Their talk resonated with one of the themes of Blaze’s key note. Many of the problems they discussed are ones that the network implementers and operators should have known better. They focused a good deal on MySpace, but also examined LinkedIn and Facebook. MySpace may have more problems because it is one of the older social networks. Worse, they institutionalized the inclusion of third party content as a large part of their platform.
OpenSocial apparently has not fared better than the individual efforts by social network developers. Despite the opportunity to leverage broader expertise, the underlying focus of the work remains the same, user convenience in building and communicating with their network. Security really should be a priority with such standards focused, group efforts and I think their is an opportunity for true open alternatives like the work being done by the DataPortability and autonomo.us folks to do better.
The lack of attention to security has turned each of these networks increasingly into what the presenters referred to as botnet light.
The social aspect also makes these services very attractive targets for entirely non-technological attacks. It makes sense, the providers derive value from the results of the users’ social calculus, their participation in and construction of large personal graphs. One of the presenters described these groupings as essentially focus groups, which is what the ad driven services want, but also makes them ripe for very targeted, context dependent social engineering.
They discussed a couple of experiments they conducted to prove their point. In one, they spoofed Marcus Ranum’s profile on one of these sites, with his permission. On another, a more professionally oriented one, they fabricated a profile for a professional recruiter from whole cloth including several juicy job openings. In both cases it was astonishing the amount of personal information they were able to harness through legitimate means with an illegitimate profile. It really does call for social network providers to do something in the way of authenticating identity. Right now none of them appear to do much of anything.

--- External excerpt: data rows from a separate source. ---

(** ** Dictionary and list primitives *)

(** [d[k]] on a dictionary with string keys. *)
Definition getitem {V} (d : gmap string V) (k : string) : result V :=
  match d !! k with
  | Some v => Ok v
  | None => Raise (KeyError (KStr k))
  end.

(** [hash(v)]: lists and dictionaries are unhashable. *)
Definition py_key (v : pyval) : result pykey :=
  match v with
  | VNone => Ok KNone
  | VBool b => Ok (KInt (if b then 1 else 0))
  | VInt z => Ok (KInt z)
  | VStr s => Ok (KStr s)
  | VList _ => Raise (TypeError "unhashable type: 'list'")
  | VDict _ => Raise (TypeError "unhashable type: 'dict'")
  end.

(** [d[k]] on a dictionary keyed by hashable values. *)
Definition getitem_key {V} (d : gmap pykey V) (k : pykey) : result V :=
  match d !! k with
  | Some v => Ok v
  | None => Raise (KeyError k)
  end.

(** ** Constants of [const.py] and [homeassistant.const]

    The module imports its option names, defaults and dictionary keys; the
    development is parametric in their values. *)
Class Consts := {
  DOMAIN : string;
  CONFIG : string;
  API : string;
  CONF_NAME : string;
  CONF_PREFIX : string;
  CONF_URL : string;
  CONF_SCAN_INTERVAL : string;
  CONF_MONITORED_CONDITIONS : string;
  CONF_CONTAINERS : string;
  CONF_CONTAINERS_EXCLUDE : string;
  CONF_RENAME : string;
  CONF_RENAME_ENITITY : string;
  CONF_SENSORNAME : string;
  CONF_SWITCHENABLED : string;
  CONF_BUTTONENABLED : string;
  CONF_SWITCHNAME : string;
  CONF_BUTTONNAME : string;
  CONF_CERTPATH : string;
  CONF_RETRY : string;
  CONF_MEMORYCHANGE : string;
  CONF_PRECISION_CPU : string;
  CONF_PRECISION_MEMORY_MB : string;
  CONF_PRECISION_MEMORY_PERCENTAGE : string;
  CONF_PRECISION_NETWORK_KB : string;
  CONF_PRECISION_NETWORK_MB : string;
  DEFAULT_NAME : string;
  DEFAULT_SCAN_INTERVAL : Z;
  DEFAULT_SENSORNAME : string;
  DEFAULT_SWITCHNAME : string;
  DEFAULT_BUTTONNAME : string;
  DEFAULT_RETRY : Z;
  PRECISION : Z;
  CONTAINER_INFO_ALLINONE : string;
  MONITORED_CONDITIONS_LIST : list string;
}.

(** ** The host application *)

(** [homeassistant.const.Platform], the members this module names. *)
Inductive Platform := BUTTON | SENSOR | SWITCH.

Definition PLATFORMS : list Platform := [BUTTON; SENSOR; SWITCH].

(** A [ConfigEntry]: its identifier and its [data] mapping. *)
Record ConfigEntry := {
  entry_id : string;
  entry_data : gmap string pyval;
}.
(** A key that is not an integer literal within range stops the loop with
    an exception, wherever it sits in the cart. *)
Lemma view_cart_loop_bad_key (t : table product_columns)
    (entries : list (string * Z)) :
  forall (w : world) (acc : list cart_item) (total : Z),
    products (get_connection w) = Some t ->
    forallb (fun e => key_ok (fst e)) entries = false ->
    fst (view_cart_loop entries acc total w) = Raise ValueError \/
    fst (view_cart_loop entries acc total w) = Raise OverflowError.
Proof.
  induction entries as [| [k q] rest IH]; intros w acc total Ht Hkeys.
  - discriminate.
  - simpl in Hkeys. simpl view_cart_loop. unfold key_ok in Hkeys.
    destruct (py_int k) as [n |]; [| left; reflexivity].
    destruct (fits_int64 n) eqn:Hn.
    + simpl in Hkeys.
      rewrite (bind_ok _ _ _ _ _ (fetch_product_run n w t Ht Hn)).
      destruct (lookup_product w n); apply IH; assumption.
    + right.
      now rewrite (bind_raise _ _ _ _ _ (fetch_product_overflow n w t Ht Hn)).
Qed.

Lemma view_cart_bad_key (w : world) (t : table product_columns) :
  products (get_connection w) = Some t ->
  forallb (fun e => key_ok (fst e)) (cart_of w) = false ->
  fst (view_cart w) = Raise ValueError \/
  fst (view_cart w) = Raise OverflowError.
Proof.
  intros Ht Hkeys. unfold view_cart.
  rewrite (bind_ok _ _ _ _ _ (get_cart_run w)).
  pose proof (view_cart_loop_bad_key t (cart_of w) w [] 0 Ht Hkeys) as Hloop.
  unfold items, bind.
  destruct (view_cart_loop (cart_of w) [] 0 w) as [[res | e] w'];
    simpl in Hloop; simpl.
  - destruct Hloop; discriminate.
  - destruct Hloop as [H | H]; injection H as ->; [left | right]; reflexivity.
Qed.
(** The three loops of lines 57-88. *)
Definition toolFunctions (self : PTCExecutor) (context : PTCContext.t)
  : completion (Namespace.t PTCToolFunction) :=
  Namespace.assign_each
    (fun tool => sanitizeName (PTCTool.name tool))
    (fun tool => Generators.createToolFunction (client self) tool context)
    (tools self) Namespace.empty.

Definition agentFunctions (self : PTCExecutor) (context : PTCContext.t)
  : completion (Namespace.t PTCAgentFunction) :=
  Namespace.assign_each
    (fun agent => sanitizeName (PTCAgent.name agent))
    (fun agent => Generators.createAgentFunction (client self) agent context)
    (agents self) Namespace.empty.

Definition skillFunctions (self : PTCExecutor) (context : PTCContext.t)
  : completion (Namespace.t PTCSkillFunction) :=
  Namespace.assign_each
    (fun skill => sanitizeName (PTCSkill.name skill))
    (fun skill => Generators.createSkillFunction (client self) skill context)
    (skills self) Namespace.empty.

(** Lines 57-100: the namespaces, then the object [runtime]. *)
Definition runtime_of (self : PTCExecutor) (context : PTCContext.t)
  : completion PTCRuntime :=
  do toolFunctions <- toolFunctions self context;
  do agentFunctions <- agentFunctions self context;
  do skillFunctions <- skillFunctions self context;
  Normal {| rt_tools := toolFunctions;
            rt_agents := agentFunctions;
            rt_skills := skillFunctions;
            rt_log := log;
            rt_context := context |}.

(** [execute], called when the clock reads [clock].  The namespaces are
    built outside the [try] block: what building them throws, [execute]
    throws. *)
Definition execute (self : PTCExecutor) (code : code) (context : PTCContext.t)
    (clock : Z) : returned :=
  let w := boot clock in
  match runtime_of self context with
  | Abrupt e => Raises e
  | Normal runtime =>
      match executeWithTimeout self code runtime w with
      | Settled (Fulfilled result) w' =>
          Returns {| PTCExecutionResult.success := true;
                     PTCExecutionResult.result := Some result;
                     PTCExecutionResult.error := None;
                     PTCExecutionResult.logs := logs w';
                     PTCExecutionResult.toolCalls := callRecords w' |}
      | Settled (Rejected err) w' =>
          match describe err with
          | Normal message =>
              Returns {| PTCExecutionResult.success := false;
                         PTCExecutionResult.result := None;
                         PTCExecutionResult.error := Some message;
                         PTCExecutionResult.logs := logs w';
                         PTCExecutionResult.toolCalls := callRecords w' |}
          | Abrupt e => Raises e
          end
      | TimerFires _ | Dormant _ | Blocked _ => NeverReturns
      | Foreign _ => Unfollowed
      end
  end.

End Runtime.

(* ===================================================================== *)
(** * [src/ptc-tool.ts] *)
(* ===================================================================== *)

Module PtcTool.
Import JS Types Loop.

(** What the plugin host hands to a tool's [execute]. *)
Module ToolContext.
Record t : Type := {
  sessionID : string;
  messageID : string;
  agent : string;
}.
End ToolContext.

(** Lines 67-73, with [providerID] and [modelID] as
    [resolveDefaultModel] gave them. *)
Definition ptcContext (client : Host.Client) (ctx : ToolContext.t)
    (providerID modelID : string) : PTCContext.t :=
  {| PTCContext.sessionID := ToolContext.sessionID ctx;
     PTCContext.messageID := ToolContext.messageID ctx;
     PTCContext.providerID := providerID;
     PTCContext.modelID := None;
     PTCContext.agent := ToolContext.agent ctx;
     PTCContext.directory := None;
     PTCContext.client := client |}.

(** Lines 61-76 of [ptc_execute]: catalog, context, engine. *)
Definition execute_code (client : Host.Client) (code : Runtime.code) (ctx : ToolContext.t)
    (providerID modelID : string) (clock : Z) : completion Runtime.returned :=
  do tools <- Generators.fetchAvailableTools client providerID modelID None;
  do agents <- Generators.fetchAvailableAgents client;
  do skills <- Generators.fetchAvailableSkills client;
  let ptcContext := ptcContext client ctx providerID modelID in
  let executor := Runtime.createExecutor client tools agents skills None in
  Normal (Runtime.execute executor code ptcContext clock).

(** ** The report, lines 78-103 *)

(** One line of the call trace, line 89-90. *)
Definition call_line (call : PTCToolCallRecord.t) : completion string :=
  let status :=
    match PTCToolCallRecord.error call with
    | Some error => if nonempty error then "ERROR: " ++ error else "OK"
    | None => "OK"
    end in
  do args <- stringify (PTCToolCallRecord.args call);
  Normal ("- " ++ PTCToolCallRecord.tool call ++ "(" ++ template args ++ ") ["
          ++ pretty (PTCToolCallRecord.duration call) ++ "ms] " ++ status).

(** The loop of lines 88-91. *)
Fixpoint call_lines (calls : list PTCToolCallRecord.t) (output : list (option string))
  : completion (list (option string)) :=
  match calls with
  | [] => Normal output
  | call :: rest =>
      do line <- call_line call;
      call_lines rest (output ++ [Some line])%list
  end.

(** The array [output] just before it is joined. *)
Definition report_lines (result : PTCExecutionResult.t) : completion (list (option string)) :=
  let output : list (option string) := [] in
  let output :=
    if (0 <? length (PTCExecutionResult.logs result))%nat
    then (output ++ [Some "=== Logs ==="] ++ map Some (PTCExecutionResult.logs result)
          ++ [Some ""])%list
    else output in
  do output <-
    (if (0 <? length (PTCExecutionResult.toolCalls result))%nat
     then do output <- call_lines (PTCExecutionResult.toolCalls result)
                         (output ++ [Some "=== Tool Calls ==="])%list;
          Normal (output ++ [Some ""])%list
     else Normal output);
  if PTCExecutionResult.success result
  then
    do shown <- match PTCExecutionResult.result result with
                | None | Some VUndefined => Normal (Some "(no return value)")
                | Some v => stringify_gap "  " "" v
                end;
    Normal (output ++ [Some "=== Result ==="; shown])%list
  else
    Normal (output ++ [Some "=== Error ===";
                       Some (default "Unknown error" (PTCExecutionResult.error result))])%list.

Definition report (result : PTCExecutionResult.t) : completion string :=
  do output <- report_lines result;
  Normal (join newline output).

End PtcTool.

(* ===================================================================== *)
(** * Inputs used in examples *)
(* ===================================================================== *)

Module Fixtures.
Import JS Types Loop.

Definition fileSlash : PTCTool.t :=
  {| PTCTool.name := "file/read"; PTCTool.description := "first"; PTCTool.parameters := [] |}.

Definition fileColon : PTCTool.t :=
  {| PTCTool.name := "file:read"; PTCTool.description := "second"; PTCTool.parameters := [] |}.

Definition reviewDash : PTCAgent.t :=
  {| PTCAgent.name := "code-review"; PTCAgent.description := None;
     PTCAgent.mode := Host.subagent |}.

Definition reviewDot : PTCAgent.t :=
  {| PTCAgent.name := "code.review"; PTCAgent.description := Some "reviews";
     PTCAgent.mode := Host.all |}.

Definition pdfA : PTCSkill.t :=
  {| PTCSkill.name := "pdf tools"; PTCSkill.description := "a" |}.

Definition pdfB : PTCSkill.t :=
  {| PTCSkill.name := "pdf+tools"; PTCSkill.description := "b" |}.

(** A host that answers every call after 5 ms with the output [ok]. *)
Definition steady : Host.Client :=
  {| Host.tool_list := fun _ =>
       Normal {| Host.Listing.error := VUndefined; Host.Listing.data := Some [] |};
     Host.app_agents :=
       Normal {| Host.Listing.error := VUndefined; Host.Listing.data := Some [] |};
     Host.tool_execute := fun _ _ =>
       Host.Fulfils 5 {| Host.Response.error := VUndefined;
                         Host.Response.output := Some "ok" |} |}.

Definition session : PTCContext.t :=
  {| PTCContext.sessionID := "ses_1";
     PTCContext.messageID := "msg_1";
     PTCContext.providerID := "anthropic";
     PTCContext.modelID := Some "sonnet";
     PTCContext.agent := "build";
     PTCContext.directory := None;
     PTCContext.client := steady |}.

For their part, the presenters are currently working on a Firefox extension, CSRFblocker, somewhat inspired by AdBlocker. Even in the process of building the extension, though, they have uncovered some telling misunderstandings. Many of the existing content blocking tools only block the rendering of that content. The tools still make the request for that content so are still vulnerable to most attacks. Hopefully the new extension from hexsec will be available soon and will help shore up some of these deficiencies.